Universal Healthcare Coverage Appears Elusive
As a key Senate committee prepares today to pass its plan to overhaul the nation's healthcare system, senior Democrats are acknowledging that it may be impossible to provide coverage to all Americans -- a central goal of President Obama and his congressional allies (Los Angeles Times).

Crunch Time For K Street On Healthcare
Powerful health industry groups that have held back in their criticisms of specific reform proposals will soon have to choose whether to endorse, or formally oppose, President Barack Obama's top domestic priority (The Hill).

Congress Is Split On Effort To Tax Costly Health Plans
A proposed tax on high-cost, or "Cadillac," health insurance plans has touched off a fierce clash between the Senate and the House as they wrestle over how to pay for legislation that would provide health benefits to millions of uninsured Americans (The New York Times).

Dems Infight Over Health Bill Funding
Speaker Nancy Pelosi has a tax problem: The so-called millionaire's tax that her fellow House Democrats want to use to pay for the bulk of their health care legislation won't keep pace with rising costs (Politico).

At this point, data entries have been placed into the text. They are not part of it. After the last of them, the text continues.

(** C3. Once the elastic IP is detached, the first entry of the list that
    is running and is not the failed instance is the instance picked,
    whatever its interfaces and whatever follows it in the list; the
    interface is the first of that instance's interfaces whose subnet
    contains the previous private address; when none of them does, the run
    ends with status 1 and the error "no network interface in same
    network", having attached the elastic IP nowhere: no later candidate is
    tried.  When the list holds only the failed instance, the run ends
    with status 1 and the error "no available instance found" right after
    the detach. *)
Theorem ids_first_running_instance_wins
  (flags : Flags) (s s1 : PState) (haEIP : string) (ids : list Z)
  (eip : ElasticIP) :
  validated flags = Ok (haEIP, ids) ->
  Located s haEIP eip ->
  DetachElasticIP (att_ID (eip_Attachment eip)) (eip_ID eip) s = (None, s1) ->
  (forall st instanceID,
     pst st = s1 ->
     firstRunning ids (att_ID (eip_Attachment eip)) s1 instanceID ->
     fst (pickNextInstance ids (att_ID (eip_Attachment eip)) st)
       = Ret (Ok instanceID))
  /\ (forall st instanceID items previousIP nic,
        pst st = s1 ->
        ListNetworkInterfaces instanceID s1 = inr items ->
        ParseIP (eip_PrivateIP eip) = Some previousIP ->
        firstInside items previousIP nic ->
        fst (pickNetworkInterface instanceID (eip_PrivateIP eip) st)
          = Ret (Ok nic))
  /\ (forall instanceID items previousIP,
        firstRunning ids (att_ID (eip_Attachment eip)) s1 instanceID ->
        ListNetworkInterfaces instanceID s1 = inr items ->
        ParseIP (eip_PrivateIP eip) = Some previousIP ->
        Forall (outside previousIP) items ->
        exitCode (main flags (initial s)) = 1 /\
        (exists pre,
           trace (snd (main flags (initial s)))
             = pre ++ [failure ErrNoNICInNetwork]) /\
        mutations (trace (snd (main flags (initial s)))) = [detachCall eip])
  /\ (Forall (fun i => i = att_ID (eip_Attachment eip)) ids ->
      exitCode (main flags (initial s)) = 1 /\
      trace (snd (main flags (initial s)))
        = [ACall CListElasticIPs true; found eip;
           ACall (detachCall eip) true; detachedLog eip;
           failure ErrNoAvailableInstance]).
Proof.
  intros Hv Hloc HD. split; [|split; [|split]].
  - intros st id <- Hfirst. now apply ids_pickNextInstance_ok.
  - intros st id items ip nic <- HL HP Hin.
    rewrite ids_pickNetworkInterface_result, HL, HP. f_equal.
    now apply ids_loop_ok.
  - intros id items ip Hfirst HL HP Hout.
    assert (Hnic : fst (pickNetworkInterface id (eip_PrivateIP eip) (initial s1))
                   = Ret (Err ErrNoNICInNetwork)).
    { rewrite ids_pickNetworkInterface_result. cbn [pst initial].
      rewrite HL, HP. f_equal. now apply ids_loop_none. }
    destruct (ids_run_no_interface _ _ _ _ _ _ _ _ Hv Hloc HD Hfirst Hnic)
      as (evs & evs2 & -> & Hm & Hm2).
    split; [reflexivity|]. split.
    + cbn [snd trace]. eexists. rewrite !app_assoc. reflexivity.
    + cbn [snd trace]. rewrite !mutations_app, Hm, Hm2. reflexivity.
  - intros Hall.
    assert (HS : Stage (pickNextInstance ids (att_ID (eip_Attachment eip))) s1
                   (Err ErrNoAvailableInstance) []).
    { split.
      - intros st _. rewrite issues_nil.
        now apply ids_pickNextInstance_only_failed.
      - split; [constructor | left; constructor]. }
    rewrite (ids_main_eq _ _ _ _ (RunNoInstance _ _ _ _ _ _ _ _ Hv Hloc HD HS)).
    split; reflexivity.
Qed.

(** C10. When the private address recorded on the elastic IP does not
    parse, as the empty address of an unattached elastic IP,
    [pickNetworkInterface] answers "invalid private IP" whenever the
    interfaces could be listed; the run ends with status 1 and never calls
    attach; the interfaces are listed only after the elastic IP's detach
    call has succeeded; and when the detach succeeds, an instance is
    picked and its interfaces are listed, the run ends on that very error,
    its only detach or attach call being the detach of the elastic IP. *)
Theorem ids_unparsable_private_address_aborts_after_detach
  (flags : Flags) (s : PState) (haEIP : string) (ids : list Z)
  (eip : ElasticIP) :
  validated flags = Ok (haEIP, ids) ->
  Located s haEIP eip ->
  eip_PrivateIP eip = "" \/ ParseIP (eip_PrivateIP eip) = None ->
  (forall st instanceID items,
     ListNetworkInterfaces instanceID (pst st) = inr items ->
     fst (pickNetworkInterface instanceID (eip_PrivateIP eip) st)
       = Ret (Err ErrInvalidPrivateIP))
  /\ exitCode (main flags (initial s)) = 1
  /\ (forall c,
        In c (mutations (trace (snd (main flags (initial s))))) ->
        isAttach c = false)
  /\ (forall pre i ok post,
        trace (snd (main flags (initial s)))
          = pre ++ ACall (CListNetworkInterfaces i) ok :: post ->
        In (ACall (detachCall eip) true) pre)
  /\ (forall s1 instanceID items,
        DetachElasticIP (att_ID (eip_Attachment eip)) (eip_ID eip) s = (None, s1) ->
        firstRunning ids (att_ID (eip_Attachment eip)) s1 instanceID ->
        ListNetworkInterfaces instanceID s1 = inr items ->
        (exists pre,
           trace (snd (main flags (initial s)))
             = pre ++ [failure ErrInvalidPrivateIP]) /\
        mutations (trace (snd (main flags (initial s)))) = [detachCall eip] /\
        pst (snd (main flags (initial s))) = s1).
Proof.
  intros Hv Hloc Hbad.
  assert (HP : ParseIP (eip_PrivateIP eip) = None)
    by (destruct Hbad as [-> | H]; [apply ParseIP_empty | exact H]).
  split; [|split; [|split; [|split]]].
  - intros st id items HL. now rewrite ids_pickNetworkInterface_result, HL, HP.
  - destruct (ids_main_cases flags s) as (o & st & -> & HR).
    inversion HR; subst; same_run; try reflexivity;
      exfalso; eapply ids_unparsable_no_interface; eassumption.
  - destruct (ids_main_cases flags s) as (o & st & -> & HR). intros c.
    inversion HR; subst; same_run;
      try (exfalso; eapply ids_unparsable_no_interface; eassumption);
      cbn [snd trace]; rewrite ?mutations_app; mut_stage; cbn;
      intros Hin; repeat (destruct Hin as [<- | Hin]; [reflexivity|]);
      contradiction.
  - destruct (ids_main_cases flags s) as (o & st & -> & HR).
    intros pre i ok post.
    inversion HR; subst; same_run;
      try (exfalso; eapply ids_unparsable_no_interface; eassumption);
      cbn [snd trace app]; intros Heq;
      try (eapply in_prefix4; [exact Heq | discriminate ..]);
      repeat (destruct pre as [|? pre]; cbn in Heq; try discriminate;
              injection Heq as <- Heq).
  - intros s1 id items HD Hfirst HL.
    assert (Hnic : fst (pickNetworkInterface id (eip_PrivateIP eip) (initial s1))
                   = Ret (Err ErrInvalidPrivateIP)).
    { rewrite ids_pickNetworkInterface_result. cbn [pst initial].
      now rewrite HL, HP. }
    destruct (ids_run_no_interface _ _ _ _ _ _ _ _ Hv Hloc HD Hfirst Hnic)
      as (evs & evs2 & -> & Hm & Hm2).
    cbn [snd trace pst]. split; [|split; [|reflexivity]].
    + eexists. rewrite !app_assoc. reflexivity.
    + rewrite !mutations_app, Hm, Hm2. reflexivity.
Qed.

Employers Are Pushing Ineligible Dependents Out Of Plans
Call it a sign of the times: A growing number of area employers, including the Commonwealth of Virginia, Johns Hopkins University and the Navy Federal Credit Union, are cracking down on workers who enroll ex-spouses, over-age children, grandchildren and others not entitled to coverage under their health plan. It's a cost-control strategy that Ford, AT&T and other Fortune 500 companies have used for years (The Washington Post).

Mayo Clinic Faulted For Limiting Medicare Patients
The renowned Mayo Clinic is no longer accepting some Medicare and Medicaid patients, raising new questions about whether it is too selective to serve as a model for health-care reform (The Washington Post).